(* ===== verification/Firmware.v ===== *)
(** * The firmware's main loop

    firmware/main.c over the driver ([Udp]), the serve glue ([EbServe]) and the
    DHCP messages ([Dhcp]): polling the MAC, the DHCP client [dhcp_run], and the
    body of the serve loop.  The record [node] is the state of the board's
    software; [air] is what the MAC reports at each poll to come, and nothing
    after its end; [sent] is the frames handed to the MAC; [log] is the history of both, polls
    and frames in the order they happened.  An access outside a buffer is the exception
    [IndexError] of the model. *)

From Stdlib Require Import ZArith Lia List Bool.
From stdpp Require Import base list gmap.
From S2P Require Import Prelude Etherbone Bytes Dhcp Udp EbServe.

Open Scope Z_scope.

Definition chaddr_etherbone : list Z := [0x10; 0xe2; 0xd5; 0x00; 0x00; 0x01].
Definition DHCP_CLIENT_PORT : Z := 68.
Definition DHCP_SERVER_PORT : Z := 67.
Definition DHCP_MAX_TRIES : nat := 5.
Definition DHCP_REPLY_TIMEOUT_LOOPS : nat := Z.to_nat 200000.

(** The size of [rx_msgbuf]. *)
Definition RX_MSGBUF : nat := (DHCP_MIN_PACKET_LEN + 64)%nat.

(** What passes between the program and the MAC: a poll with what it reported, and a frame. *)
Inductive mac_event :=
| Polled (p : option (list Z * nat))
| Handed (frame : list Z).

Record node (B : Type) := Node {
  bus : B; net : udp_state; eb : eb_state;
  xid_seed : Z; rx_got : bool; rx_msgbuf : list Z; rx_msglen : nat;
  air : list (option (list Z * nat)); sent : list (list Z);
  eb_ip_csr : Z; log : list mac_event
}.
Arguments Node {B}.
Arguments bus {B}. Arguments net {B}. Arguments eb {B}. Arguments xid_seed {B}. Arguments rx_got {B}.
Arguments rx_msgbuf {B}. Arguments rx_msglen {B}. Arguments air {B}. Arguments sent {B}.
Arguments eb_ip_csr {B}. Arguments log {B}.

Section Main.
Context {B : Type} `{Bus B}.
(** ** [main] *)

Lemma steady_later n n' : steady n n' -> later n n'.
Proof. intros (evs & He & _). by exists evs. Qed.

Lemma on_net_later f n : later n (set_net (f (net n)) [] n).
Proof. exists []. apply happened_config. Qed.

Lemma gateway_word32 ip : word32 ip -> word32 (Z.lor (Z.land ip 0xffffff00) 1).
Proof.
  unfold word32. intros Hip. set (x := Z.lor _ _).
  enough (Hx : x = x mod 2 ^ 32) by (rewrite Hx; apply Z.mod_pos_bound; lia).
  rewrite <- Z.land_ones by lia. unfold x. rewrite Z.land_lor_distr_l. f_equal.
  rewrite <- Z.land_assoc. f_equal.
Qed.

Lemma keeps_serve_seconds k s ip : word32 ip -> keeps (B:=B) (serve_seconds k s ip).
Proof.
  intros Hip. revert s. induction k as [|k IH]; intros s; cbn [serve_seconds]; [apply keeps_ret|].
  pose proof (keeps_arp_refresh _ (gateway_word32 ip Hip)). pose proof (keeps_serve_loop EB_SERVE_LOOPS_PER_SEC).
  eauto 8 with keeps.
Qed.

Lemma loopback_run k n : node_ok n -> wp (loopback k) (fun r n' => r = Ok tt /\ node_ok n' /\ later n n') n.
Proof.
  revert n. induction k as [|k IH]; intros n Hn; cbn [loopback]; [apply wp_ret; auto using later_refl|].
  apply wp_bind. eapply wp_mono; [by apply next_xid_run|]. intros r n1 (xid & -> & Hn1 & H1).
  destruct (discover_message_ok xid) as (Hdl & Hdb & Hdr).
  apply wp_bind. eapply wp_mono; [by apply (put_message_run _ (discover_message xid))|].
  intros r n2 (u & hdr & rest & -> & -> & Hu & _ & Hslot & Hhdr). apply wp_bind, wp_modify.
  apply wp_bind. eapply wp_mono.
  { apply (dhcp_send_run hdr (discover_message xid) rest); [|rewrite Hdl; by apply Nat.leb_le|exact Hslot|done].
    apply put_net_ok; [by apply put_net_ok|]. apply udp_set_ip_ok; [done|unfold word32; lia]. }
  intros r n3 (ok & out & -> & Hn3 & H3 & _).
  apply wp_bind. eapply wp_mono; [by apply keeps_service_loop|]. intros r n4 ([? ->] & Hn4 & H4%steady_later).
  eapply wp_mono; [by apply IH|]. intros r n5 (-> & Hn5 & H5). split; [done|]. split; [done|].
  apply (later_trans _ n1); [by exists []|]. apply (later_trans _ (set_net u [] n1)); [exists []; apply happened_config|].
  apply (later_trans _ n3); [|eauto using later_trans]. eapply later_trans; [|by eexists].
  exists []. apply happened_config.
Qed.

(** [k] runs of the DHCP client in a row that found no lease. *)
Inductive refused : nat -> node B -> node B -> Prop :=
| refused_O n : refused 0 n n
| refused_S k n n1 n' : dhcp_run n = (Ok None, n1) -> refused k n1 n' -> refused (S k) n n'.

+===+

__About this task__: Copy all lines in the listing above where the string "what" appears.

__Result below__:
    software; [air] is what the MAC reports at each poll to come, and nothing
(** What passes between the program and the MAC: a poll with what it reported, and a frame. *)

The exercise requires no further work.